Biologist | Biologe (m/w/d)
TUM Klinikum Rechts der Isar
Job Summary
This role at a university hospital in Munich involves managing the quality assurance for clinical trials. You will act as the primary contact for clinical projects, addressing questions related to quality, regulatory affairs, and Good Clinical Practice (GCP). Key responsibilities include maintaining and developing quality management processes, SOPs, and the quality management handbook. You will also be responsible for creating audit plans, conducting audits, preparing for and supporting inspections, and managing corrective and preventive actions (CAPAs).
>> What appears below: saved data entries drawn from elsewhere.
(** * ovos-PHAL-plugin-system: the [SystemEvents] bus handlers

    A shallow embedding of [ovos_PHAL_plugin_system/__init__.py].

    - Message payloads ([message.data]) are dictionaries from strings to
      JSON scalars (null, booleans, integers, strings); floats, arrays and
      nested objects are left out.
    - A handler is a computation in a state-and-exception monad over a
      [world]: the filesystem, [os.environ], the plugin attribute
      [factory_reset_plugs] and the chronological list of effects that leave
      the process (bus emissions, shell commands, GUI calls, ...).  What was
      done before an exception is raised stays done, as in Python.
    - Paths are compared as literal strings; the filesystem has no
      permissions and no links, so a guarded [os.remove] succeeds and
      opening a file for writing fails only on a directory.
    - What a shell command or a script does to the filesystem is not
      followed; the call is recorded.
    - [LOG] calls do not change the state and are not recorded.
    - Constants and helpers that come from other packages ([ovos_config],
      [ovos_utils], [json_database], [ovos_backend_client]) are parameters.
    - Text is ASCII: [str.lower] is modelled on the letters [A-Z]. *)

From Stdlib Require Import ZArith Ascii String.
From stdpp Require Import gmap strings list fin_maps pretty.

#[local] Open Scope string_scope.
#[local] Open Scope Z_scope.

(** ** Payload values and their Python semantics *)

Inductive value : Type :=
  | VNone
  | VBool (b : bool)
  | VInt (n : Z)
  | VStr (s : string).

#[global] Instance value_eq_dec : EqDecision value.
Proof. solve_decision. Defined.

(** [bool(v)] *)
Definition truthy (v : value) : bool :=
  match v with
  | VNone => false
  | VBool b => b
  | VInt n => negb (n =? 0)
  | VStr s => negb (String.eqb s "")
  end.

(** Python's numeric tower: [True == 1] and [False == 0]. *)
Definition as_int (v : value) : option Z :=
  match v with
  | VBool true => Some 1
  | VBool false => Some 0
  | VInt n => Some n
  | _ => None
  end.

(** [a == b] *)
Definition py_eq (a b : value) : bool :=
  match a, b with
  | VNone, VNone => true
  | VStr s, VStr t => String.eqb s t
  | VNone, _ | _, VNone | VStr _, _ | _, VStr _ => false
  | _, _ =>
      match as_int a, as_int b with
      | Some m, Some n => m =? n
      | _, _ => false
      end
  end.

(** [x in l], for a list [l] *)
Definition py_in (x : value) (l : list value) : bool :=
  existsb (fun y => py_eq y x) l.

(** [str(v)], what an f-string substitutes for [{v}] *)
Definition py_str (v : value) : string :=
  match v with
  | VNone => "None"
  | VBool true => "True"
  | VBool false => "False"
  | VInt n => pretty n
  | VStr s => s
  end.

(** The idiom of lines 102-103 and 171-172:
    [if sid not in l: l.append(sid)]. *)
Definition append_if_absent (sid : value) (l : list value) : list value :=
  if py_in sid l then l else l ++ [sid].

(** ** Strings *)

Definition newline : string := String (ascii_of_nat 10) EmptyString.

Definition lower_ascii (c : ascii) : ascii :=
  let n := nat_of_ascii c in
  if ((65 <=? n)%nat && (n <=? 90)%nat)%bool then ascii_of_nat (n + 32) else c.

Fixpoint map_string (f : ascii -> ascii) (s : string) : string :=
  match s with
  | EmptyString => EmptyString
  | String c s' => String (f c) (map_string f s')
  end.

(** [s.lower()] *)
Definition lower (s : string) : string := map_string lower_ascii s.

(** [s.replace(old, new)] for one-character [old] and [new] *)
Definition replace_char (old new : ascii) (s : string) : string :=
  map_string (fun c => if Ascii.eqb c old then new else c) s.

(** [language_code.lower().replace("_", "-")], line 284 *)
Definition normalize_lang (s : string) : string :=
  replace_char "_" "-" (lower s).

(** ** Dictionaries and bus messages *)

Abbreviation dict := (gmap string value).

(** [d.get(k, default)] *)
Definition dict_get (d : dict) (k : string) (dflt : value) : value :=
  default dflt (d !! k).

(** [k in d] *)
Definition has_key (d : dict) (k : string) : bool :=
  bool_decide (is_Some (d !! k)).

Record message : Type := Message {
  msg_type : string;
  data : dict;
  context : dict
}.

(** [Message.forward(msg_type, data=None)]: same context, and an empty
    payload unless one is given. *)
Definition forward (m : message) (ty : string) (d : option dict) : message :=
  Message ty (default ∅ d) (context m).

(** ** The filesystem *)

Inductive node : Type :=
  | File (content : string)
  | Dir.

#[global] Instance node_eq_dec : EqDecision node.
Proof. solve_decision. Defined.

Abbreviation filesystem := (gmap string node).

(** [os.path.isfile(p)] and [os.path.isdir(p)] *)
Definition is_file (f : filesystem) (p : string) : bool :=
  match f !! p with Some (File _) => true | _ => false end.

Definition is_dir (f : filesystem) (p : string) : bool :=
  match f !! p with Some Dir => true | _ => false end.

(** [q] is the path [p] itself or lies below the directory [p]. *)
Definition is_under (p q : string) : bool :=
  (String.eqb p q || String.prefix (p ++ "/") q)%bool.

(** [shutil.rmtree(p, ignore_errors=True)]: the directory goes with all
    that is below it; on anything else the call does nothing. *)
Definition rmtree (p : string) (f : filesystem) : filesystem :=
  if is_dir f p then filter (fun kv => is_under p kv.1 = false) f else f.

(** ** Effects that leave the process, in the order they happen *)

Inductive effect : Type :=
  | EEmit (m : message)                       (* self.bus.emit(m) *)
  | EBusOn (topic : string)                   (* self.bus.on(topic, on_done) *)
  | EBusRemove (topic : string)               (* self.bus.remove(topic, on_done) *)
  | EWait (elapsed : Z) (is_set : bool)       (* event.wait(timeout=60) *)
  | EShell (cmd : string)                     (* subprocess.call(cmd, shell=True) *)
  | EGuiSet (key val : string)                (* self.gui[key] = val *)
  | EGuiShow (page : string) (override : bool)(* self.gui.show_page(page, ...) *)
  | ESetDefaultLang (lang : string)           (* set_default_lang(lang) *)
  | EUpdateConfig (patch : dict)              (* update_mycroft_config(patch, bus) *)
  | ERestartService (name : string) (sudo user : bool).

Record world : Type := World {
  fs : filesystem;
  environ : gmap string string;
  factory_reset_plugs : list value;
  trace : list effect
}.

Definition set_fs (f : filesystem) (w : world) : world :=
  World f (environ w) (factory_reset_plugs w) (trace w).

Definition set_plugs (l : list value) (w : world) : world :=
  World (fs w) (environ w) l (trace w).

Definition record (e : effect) (w : world) : world :=
  World (fs w) (environ w) (factory_reset_plugs w) (trace w ++ [e]).

(** ** The handler monad: state and exceptions *)

Inductive exn : Type :=
  | KeyError (key : string)
  | AttributeError (attr : string)
  | FileNotFoundError (path : string)
  | IsADirectoryError (path : string)
  | CalledProcessError (cmd : string).

Inductive result (A : Type) : Type :=
  | Ok (a : A)
  | Raise (e : exn).
Arguments Ok {A} a.
Arguments Raise {A} e.

Definition M (A : Type) : Type := world -> result A * world.

Definition ret {A} (a : A) : M A := fun w => (Ok a, w).

Definition bind {A B} (c : M A) (k : A -> M B) : M B :=
  fun w => match c w with
           | (Ok a, w') => k a w'
           | (Raise e, w') => (Raise e, w')
           end.

Definition raise {A} (e : exn) : M A := fun w => (Raise e, w).

(** [try: c / except: h] *)
Definition try_except {A} (c h : M A) : M A :=
  fun w => match c w with
           | (Ok a, w') => (Ok a, w')
           | (Raise _, w') => h w'
           end.

Definition gets {A} (f : world -> A) : M A := fun w => (Ok (f w), w).

Definition modify (f : world -> world) : M unit := fun w => (Ok tt, f w).

#[global] Instance M_ret : MRet M := @ret.
#[global] Instance M_bind : MBind M := fun A B k c => bind c k.

(** [for x in l: body(x)] *)
Fixpoint for_each {A} (l : list A) (body : A -> M unit) : M unit :=
  match l with
  | [] => ret tt
  | x :: l' => body x;; for_each l' body
  end.

Definition when (b : bool) (c : M unit) : M unit := if b then c else ret tt.
(** Every review [fetch_reviews] returns is stamped with the time of the
    [time.gmtime()] call made for it: the [i]-th review of the run gets the
    [i]-th clock reading, whatever dates the review itself carries. *)
Theorem fetch_reviews_created_at_is_fetch_time : forall pkg clock pages recs rest reqs,
  fetch_reviews pkg clock pages = Some (recs, rest, reqs) ->
  forall i x, nth_error recs i = Some x -> assoc "created_at" x = Some (pstr (clock i)).
Proof.
  intros pkg clock pages. unfold fetch_reviews.
  assert (G : forall k token recs rest reqs,
    gp_reviews_paged pkg clock k token pages = Some (recs, rest, reqs) ->
    forall i x, nth_error recs i = Some x -> assoc "created_at" x = Some (pstr (clock (k + i))));
  [| intros recs rest reqs H i x Hx; exact (G 0 JNull recs rest reqs H i x Hx)].
  induction pages as [| data more IH]; intros k token recs rest reqs H i x Hx;
    cbn [gp_reviews_paged] in H; [discriminate H |].
  unfold gp_page in H.
  destruct (py_get data "reviews" (JList [])) as [rs |]; [| discriminate H].
  destruct (py_iter rs) as [l |]; [| discriminate H].
  destruct (gp_page_go pkg clock k l) as [page |] eqn:Ep; [| discriminate H].
  destruct (gp_page_go_stamps pkg clock l k page Ep) as [_ Hs].
  destruct (gp_next_token data) as [tok |]; [| discriminate H].
  destruct (truthy tok).
  - destruct (gp_reviews_paged pkg clock (k + List.length page) tok more)
      as [[[recs' rest'] reqs'] |] eqn:Er; [| discriminate H].
    injection H as <- _ _.
    destruct (Nat.lt_ge_cases i (List.length page)) as [Hi | Hi].
    + rewrite nth_error_app1 in Hx by exact Hi. exact (Hs i x Hx).
    + rewrite nth_error_app2 in Hx by exact Hi.
      rewrite (IH _ _ _ _ _ Er _ _ Hx). do 3 f_equal. lia.
  - injection H as <- _ _. exact (Hs i x Hx).
Qed.

Lemma fetch_reviews_created_at_is_fetch_time_witness :
  assoc "created_at" (nth 1 (match fetch_reviews "com.acme.app"
      (fun n => if Nat.eqb n 0 then "2026-10-19T10:00:00Z" else "2026-10-19T10:00:01Z")
      [JObj [("reviews", JList [JObj [("reviewId", JStr "r1")]; JObj [("reviewId", JStr "r2")]])]]
    with Some (recs, _, _) => recs | None => [] end) [])
  = Some (pstr "2026-10-19T10:00:01Z").
Proof.
  apply (fetch_reviews_created_at_is_fetch_time "com.acme.app"
      (fun n => if Nat.eqb n 0 then "2026-10-19T10:00:00Z" else "2026-10-19T10:00:01Z")
      [JObj [("reviews", JList [JObj [("reviewId", JStr "r1")]; JObj [("reviewId", JStr "r2")]])]]
      _ [] [None] eq_refl 1).
  reflexivity.
Defined.

(** The loop of [GooglePlayClient.fetch_reviews] consumes a prefix [used] of
    the pages, one request per page. The first request carries the starting
    token only if it is truthy; each page's [tokenPagination.nextPageToken],
    when truthy, is the token of the next request, and the loop stops right
    after the first page whose token is missing or falsy, leaving the later
    pages unread. *)
Theorem fetch_reviews_token_chain : forall pkg clock pages k token recs rest reqs,
  gp_reviews_paged pkg clock k token pages = Some (recs, rest, reqs) ->
  exists used, pages = app used rest /\ List.length reqs = List.length used
    /\ hd_error reqs = Some (if truthy token then Some token else None)
    /\ forall i d, nth_error used i = Some d ->
         exists t, gp_next_token d = Some t
           /\ ((truthy t = true /\ nth_error reqs (S i) = Some (Some t))
               \/ (truthy t = false /\ S i = List.length used)).
Proof.
  intros pkg clock pages. induction pages as [| data more IH];
    intros k token recs rest reqs H; cbn [gp_reviews_paged] in H; [discriminate H |].
  destruct (gp_page pkg clock k data) as [page |]; [| discriminate H].
  destruct (gp_next_token data) as [tok |] eqn:Et; [| discriminate H].
  destruct (truthy tok) eqn:Ett.
  - destruct (gp_reviews_paged pkg clock (k + List.length page) tok more)
      as [[[recs' rest'] reqs'] |] eqn:Er; [| discriminate H].
    injection H as _ <- <-.
    destruct (IH _ _ _ _ _ Er) as (used & Hu & Hl & Hh & Hn).
    exists (data :: used). split; [rewrite Hu; reflexivity |].
    split; [cbn; rewrite Hl; reflexivity |]. split; [reflexivity |].
    intros [| i] d Hd; cbn [nth_error] in Hd.
    + injection Hd as <-. exists tok. split; [exact Et |]. left. split; [exact Ett |].
      cbn [nth_error]. destruct reqs' as [| q reqs'']; cbn in Hh; [discriminate Hh |].
      rewrite Ett in Hh. exact Hh.
    + destruct (Hn i d Hd) as (t & Ht & [[Ht1 Ht2] | [Ht1 Ht2]]); exists t; split; try exact Ht.
      * left. split; [exact Ht1 | exact Ht2].
      * right. split; [exact Ht1 | cbn; rewrite Ht2; reflexivity].
  - injection H as _ <- <-. exists [data]. split; [reflexivity |].
    split; [reflexivity |]. split; [reflexivity |].
    intros [| i] d Hd; cbn [nth_error] in Hd.
    + injection Hd as <-. exists tok. split; [exact Et |]. right. split; [exact Ett | reflexivity].
    + destruct i; discriminate Hd.
Qed.
(** * valuation-app: fact normalisation, date lookups, price index and
      the Rule #1 valuation engine

    A shallow embedding of [src/lib/valuations/rule1.ts] and of
    [src/app/api/financials/route.ts]: its pure helpers, the parsing of
    the price feeds, and the valuation its [GET] handler computes from the
    documents it has fetched.

    JavaScript numbers are IEEE 754 binary64 values; they are modelled by
    Rocq's primitive [float], whose operations are the same binary64
    operations (NaN, the two infinities and the two zeros included).
    Strings are [string], compared code unit by code unit as [<] and [<=]
    compare them; arrays are [list]; a [Map] is an association list in
    insertion order; a [null] or [undefined] result is [None]; a call that
    can raise a [TypeError] returns a [completion].

    What belongs to the JavaScript engine and not to the program
    ([Math.pow], [Math.round], the conversion [Number(s)] of a string, the
    clock reading of a [Date], the collation of [localeCompare]) is a
    parameter of the definitions that use it, and the theorems hold for
    every value of it. What comes over the network (the company facts, the
    price texts, the query string) is an argument.

    Part I holds the definitions: the program, then the vocabulary of the
    properties and sample inputs. Part II holds the properties. *)

From Stdlib Require Import Floats ZArith List String Ascii Bool Lia Permutation.
From Stdlib Require Import DecimalString Sorted OrderedTypeEx.
From Equations Require Import Equations.
Import ListNotations.

Set Implicit Arguments.
Unset Strict Implicit.

(** Decimal literals denote the nearest binary64 value, as in JavaScript. *)
Set Warnings "-inexact-float".

(* ===================================================================== *)
(** * Part I. The program                                                 *)
(* ===================================================================== *)

(* ===================================================================== *)
(** ** Keys for the order of binary64 values                              *)
(* ===================================================================== *)

(** The comparison primitives are specified by [SFcompare] on [spec_float].
    [SFkey] sends every value that is not NaN to a triple of integers on
    which the lexicographic order is the order of the floats, so that order
    facts about floats become linear integer arithmetic. *)

Module F64.

Local Open Scope Z_scope.

Definition SFkey (x : spec_float) : Z * Z * Z :=
  match x with
  | S754_nan => (0, 0, 0)
  | S754_infinity true => (-2, 0, 0)
  | S754_finite true m e => (-1, - e, - Zpos m)
  | S754_zero _ => (0, 0, 0)
  | S754_finite false m e => (1, e, Zpos m)
  | S754_infinity false => (2, 0, 0)
  end.

Definition cmp3 (k k' : Z * Z * Z) : comparison :=
  let '(a, b, c) := k in
  let '(a', b', c') := k' in
  match a ?= a' with
  | Eq => match b ?= b' with Eq => c ?= c' | r => r end
  | r => r
  end.
(** * csv2pin backend: the deferred publish scheduler of [src/index.js]

    A shallow embedding of the scheduler-related code of [src/index.js]:
    the due-job query and the per-pin executor ([processScheduledPins],
    [processScheduledPin], [handlePinError], [deductUserCredits]), the
    analytics refresh ([syncUserAnalytics] and the manual sync handler) and
    the HTTP handlers on [scheduled_pins] (schedule, list, update, cancel,
    permanent delete). Around them: the automatic analytics run
    ([processAnalyticsSync]), the token lookup
    ([getPinterestAccessTokenForUser]), the Stripe webhook behind its body
    parsers, with its three handlers on [profiles], the save and delete
    handlers of
    [custom_templates], and the timers ([startScheduler],
    [startAnalyticsSync], [stopScheduler]).

    Conventions of the embedding.
    - The table [scheduled_pins] is a finite map from the primary key [id] to
      the row's columns; the map key plays the role of [pin.id].
    - Instants are [Z] milliseconds since the epoch; every [new Date()] of
      the source is an explicit clock argument. [setMinutes] and [setHours]
      work on the local clock of the host, whose zone offsets ([LocalTZA])
      are part of the world.
    - Values that come from a JSON request body are [jsvalue]s, with the
      JavaScript notion of truthiness; JavaScript numbers are binary64
      floats ([PrimFloat]).
    - Calls that leave the process (the Pinterest API, the clock, the auth
      service) are inputs of the functions that make them; so is, for each
      call to the store, whether the store reports an error, also where
      the source does not look at the result.
    - Columns that no modelled branch reads ([updated_at], [posted_at],
      [posted_hour], [image_url], [board_id], [link], ...) and the mirror
      table [user_images] are left out. *)

From Stdlib Require Import ZArith Floats Ascii.
From stdpp Require Import gmap strings list fin_maps sorting.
Additionally, you will support study planning and execution by providing consultation and reviewing documents. The position requires a university degree in life sciences or a comparable qualification, knowledge of international regulations, and professional experience in quality management for clinical trials, ideally within the pharmaceutical industry or CROs. Strong IT skills and fluent German and very good English are essential.
Required Skills
Education
University degree in life sciences or a comparable qualification
Experience
- Professional experience in quality management activities within clinical trials of drugs/medical devices, preferably from the pharmaceutical industry or CROs
- Experience as an auditor in the GCP area is desirable
- Experience in the implementation and application of (inter)national regulations and guidelines
Languages
Additional
- The position is initially limited to 24 months, with the possibility of further employment desired. Work permit not specified.